(Saved data entries)
==============================

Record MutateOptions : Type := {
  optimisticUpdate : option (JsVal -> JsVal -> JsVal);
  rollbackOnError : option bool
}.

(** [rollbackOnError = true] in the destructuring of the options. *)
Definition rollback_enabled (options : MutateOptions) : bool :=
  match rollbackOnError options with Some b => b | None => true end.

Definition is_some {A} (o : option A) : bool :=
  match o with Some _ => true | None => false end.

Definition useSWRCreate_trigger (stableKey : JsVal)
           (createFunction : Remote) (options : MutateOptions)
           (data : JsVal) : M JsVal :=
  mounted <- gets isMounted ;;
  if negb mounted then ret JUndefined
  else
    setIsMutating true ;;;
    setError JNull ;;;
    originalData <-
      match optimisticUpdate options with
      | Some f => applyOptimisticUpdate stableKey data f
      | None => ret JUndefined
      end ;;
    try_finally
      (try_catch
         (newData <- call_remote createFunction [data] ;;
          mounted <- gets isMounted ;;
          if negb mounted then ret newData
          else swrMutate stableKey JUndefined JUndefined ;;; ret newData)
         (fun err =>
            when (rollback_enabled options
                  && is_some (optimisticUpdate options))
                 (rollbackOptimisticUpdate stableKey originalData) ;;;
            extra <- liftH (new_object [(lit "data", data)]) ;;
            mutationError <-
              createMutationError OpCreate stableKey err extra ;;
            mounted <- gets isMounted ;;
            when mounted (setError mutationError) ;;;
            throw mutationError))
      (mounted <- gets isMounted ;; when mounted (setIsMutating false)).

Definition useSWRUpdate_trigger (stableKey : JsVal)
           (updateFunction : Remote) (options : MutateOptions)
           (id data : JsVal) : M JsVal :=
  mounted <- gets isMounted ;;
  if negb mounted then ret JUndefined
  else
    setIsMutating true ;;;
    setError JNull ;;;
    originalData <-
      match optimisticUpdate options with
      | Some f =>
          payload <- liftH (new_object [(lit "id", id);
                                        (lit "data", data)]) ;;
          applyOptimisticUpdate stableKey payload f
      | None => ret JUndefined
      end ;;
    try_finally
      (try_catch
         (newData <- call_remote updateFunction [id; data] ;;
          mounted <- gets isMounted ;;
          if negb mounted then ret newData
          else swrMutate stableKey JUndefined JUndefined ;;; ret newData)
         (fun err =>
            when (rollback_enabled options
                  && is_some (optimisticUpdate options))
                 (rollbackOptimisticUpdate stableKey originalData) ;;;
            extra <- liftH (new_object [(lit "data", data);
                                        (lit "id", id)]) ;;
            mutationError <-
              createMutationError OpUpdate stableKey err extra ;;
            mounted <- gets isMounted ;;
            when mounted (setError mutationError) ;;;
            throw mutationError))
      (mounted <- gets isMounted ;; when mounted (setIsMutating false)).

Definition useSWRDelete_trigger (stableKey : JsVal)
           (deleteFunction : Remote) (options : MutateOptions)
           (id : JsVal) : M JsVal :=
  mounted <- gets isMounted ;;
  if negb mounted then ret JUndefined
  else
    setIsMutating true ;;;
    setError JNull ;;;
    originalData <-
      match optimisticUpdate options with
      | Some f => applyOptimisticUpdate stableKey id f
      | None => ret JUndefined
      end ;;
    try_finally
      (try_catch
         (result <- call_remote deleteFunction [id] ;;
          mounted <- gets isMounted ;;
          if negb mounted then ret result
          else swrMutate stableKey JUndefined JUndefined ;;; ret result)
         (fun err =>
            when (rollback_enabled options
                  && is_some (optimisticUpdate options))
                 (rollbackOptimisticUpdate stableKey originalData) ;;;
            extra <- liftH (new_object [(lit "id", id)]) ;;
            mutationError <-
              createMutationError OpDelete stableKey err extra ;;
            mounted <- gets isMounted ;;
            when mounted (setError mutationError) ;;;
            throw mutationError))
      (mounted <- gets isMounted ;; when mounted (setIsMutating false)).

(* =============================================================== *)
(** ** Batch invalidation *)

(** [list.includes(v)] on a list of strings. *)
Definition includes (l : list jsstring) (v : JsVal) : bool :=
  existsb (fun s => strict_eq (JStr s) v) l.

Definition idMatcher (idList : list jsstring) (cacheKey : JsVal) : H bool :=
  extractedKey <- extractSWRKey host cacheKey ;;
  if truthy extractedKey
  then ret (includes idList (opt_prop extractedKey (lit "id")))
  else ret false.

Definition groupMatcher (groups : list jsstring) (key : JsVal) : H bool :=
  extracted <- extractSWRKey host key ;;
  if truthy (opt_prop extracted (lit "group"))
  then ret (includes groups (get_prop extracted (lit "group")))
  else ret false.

==============================

Your answer should be every entry above, repeated exactly.

Response:
Record MutateOptions : Type := {
  optimisticUpdate : option (JsVal -> JsVal -> JsVal);
  rollbackOnError : option bool
}.

(** [rollbackOnError = true] in the destructuring of the options. *)
Definition rollback_enabled (options : MutateOptions) : bool :=
  match rollbackOnError options with Some b => b | None => true end.

Definition is_some {A} (o : option A) : bool :=
  match o with Some _ => true | None => false end.

Definition useSWRCreate_trigger (stableKey : JsVal)
           (createFunction : Remote) (options : MutateOptions)
           (data : JsVal) : M JsVal :=
  mounted <- gets isMounted ;;
  if negb mounted then ret JUndefined
  else
    setIsMutating true ;;;
    setError JNull ;;;
    originalData <-
      match optimisticUpdate options with
      | Some f => applyOptimisticUpdate stableKey data f
      | None => ret JUndefined
      end ;;
    try_finally
      (try_catch
         (newData <- call_remote createFunction [data] ;;
          mounted <- gets isMounted ;;
          if negb mounted then ret newData
          else swrMutate stableKey JUndefined JUndefined ;;; ret newData)
         (fun err =>
            when (rollback_enabled options
                  && is_some (optimisticUpdate options))
                 (rollbackOptimisticUpdate stableKey originalData) ;;;
            extra <- liftH (new_object [(lit "data", data)]) ;;
            mutationError <-
              createMutationError OpCreate stableKey err extra ;;
            mounted <- gets isMounted ;;
            when mounted (setError mutationError) ;;;
            throw mutationError))
      (mounted <- gets isMounted ;; when mounted (setIsMutating false)).

Definition useSWRUpdate_trigger (stableKey : JsVal)
           (updateFunction : Remote) (options : MutateOptions)
           (id data : JsVal) : M JsVal :=
  mounted <- gets isMounted ;;
  if negb mounted then ret JUndefined
  else
    setIsMutating true ;;;
    setError JNull ;;;
    originalData <-
      match optimisticUpdate options with
      | Some f =>
          payload <- liftH (new_object [(lit "id", id);
                                        (lit "data", data)]) ;;
          applyOptimisticUpdate stableKey payload f
      | None => ret JUndefined
      end ;;
    try_finally
      (try_catch
         (newData <- call_remote updateFunction [id; data] ;;
          mounted <- gets isMounted ;;
          if negb mounted then ret newData
          else swrMutate stableKey JUndefined JUndefined ;;; ret newData)
         (fun err =>
            when (rollback_enabled options
                  && is_some (optimisticUpdate options))
                 (rollbackOptimisticUpdate stableKey originalData) ;;;
            extra <- liftH (new_object [(lit "data", data);
                                        (lit "id", id)]) ;;
            mutationError <-
              createMutationError OpUpdate stableKey err extra ;;
            mounted <- gets isMounted ;;
            when mounted (setError mutationError) ;;;
            throw mutationError))
      (mounted <- gets isMounted ;; when mounted (setIsMutating false)).

Definition useSWRDelete_trigger (stableKey : JsVal)
           (deleteFunction : Remote) (options : MutateOptions)
           (id : JsVal) : M JsVal :=
  mounted <- gets isMounted ;;
  if negb mounted then ret JUndefined
  else
    setIsMutating true ;;;
    setError JNull ;;;
    originalData <-
      match optimisticUpdate options with
      | Some f => applyOptimisticUpdate stableKey id f
      | None => ret JUndefined
      end ;;
    try_finally
      (try_catch
         (result <- call_remote deleteFunction [id] ;;
          mounted <- gets isMounted ;;
          if negb mounted then ret result
          else swrMutate stableKey JUndefined JUndefined ;;; ret result)
         (fun err =>
            when (rollback_enabled options
                  && is_some (optimisticUpdate options))
                 (rollbackOptimisticUpdate stableKey originalData) ;;;
            extra <- liftH (new_object [(lit "id", id)]) ;;
            mutationError <-
              createMutationError OpDelete stableKey err extra ;;
            mounted <- gets isMounted ;;
            when mounted (setError mutationError) ;;;
            throw mutationError))
      (mounted <- gets isMounted ;; when mounted (setIsMutating false)).

(* =============================================================== *)
(** ** Batch invalidation *)

(** [list.includes(v)] on a list of strings. *)
Definition includes (l : list jsstring) (v : JsVal) : bool :=
  existsb (fun s => strict_eq (JStr s) v) l.

Definition idMatcher (idList : list jsstring) (cacheKey : JsVal) : H bool :=
  extractedKey <- extractSWRKey host cacheKey ;;
  if truthy extractedKey
  then ret (includes idList (opt_prop extractedKey (lit "id")))
  else ret false.

Definition groupMatcher (groups : list jsstring) (key : JsVal) : H bool :=
  extracted <- extractSWRKey host key ;;
  if truthy (opt_prop extracted (lit "group"))
  then ret (includes groups (get_prop extracted (lit "group")))
  else ret false.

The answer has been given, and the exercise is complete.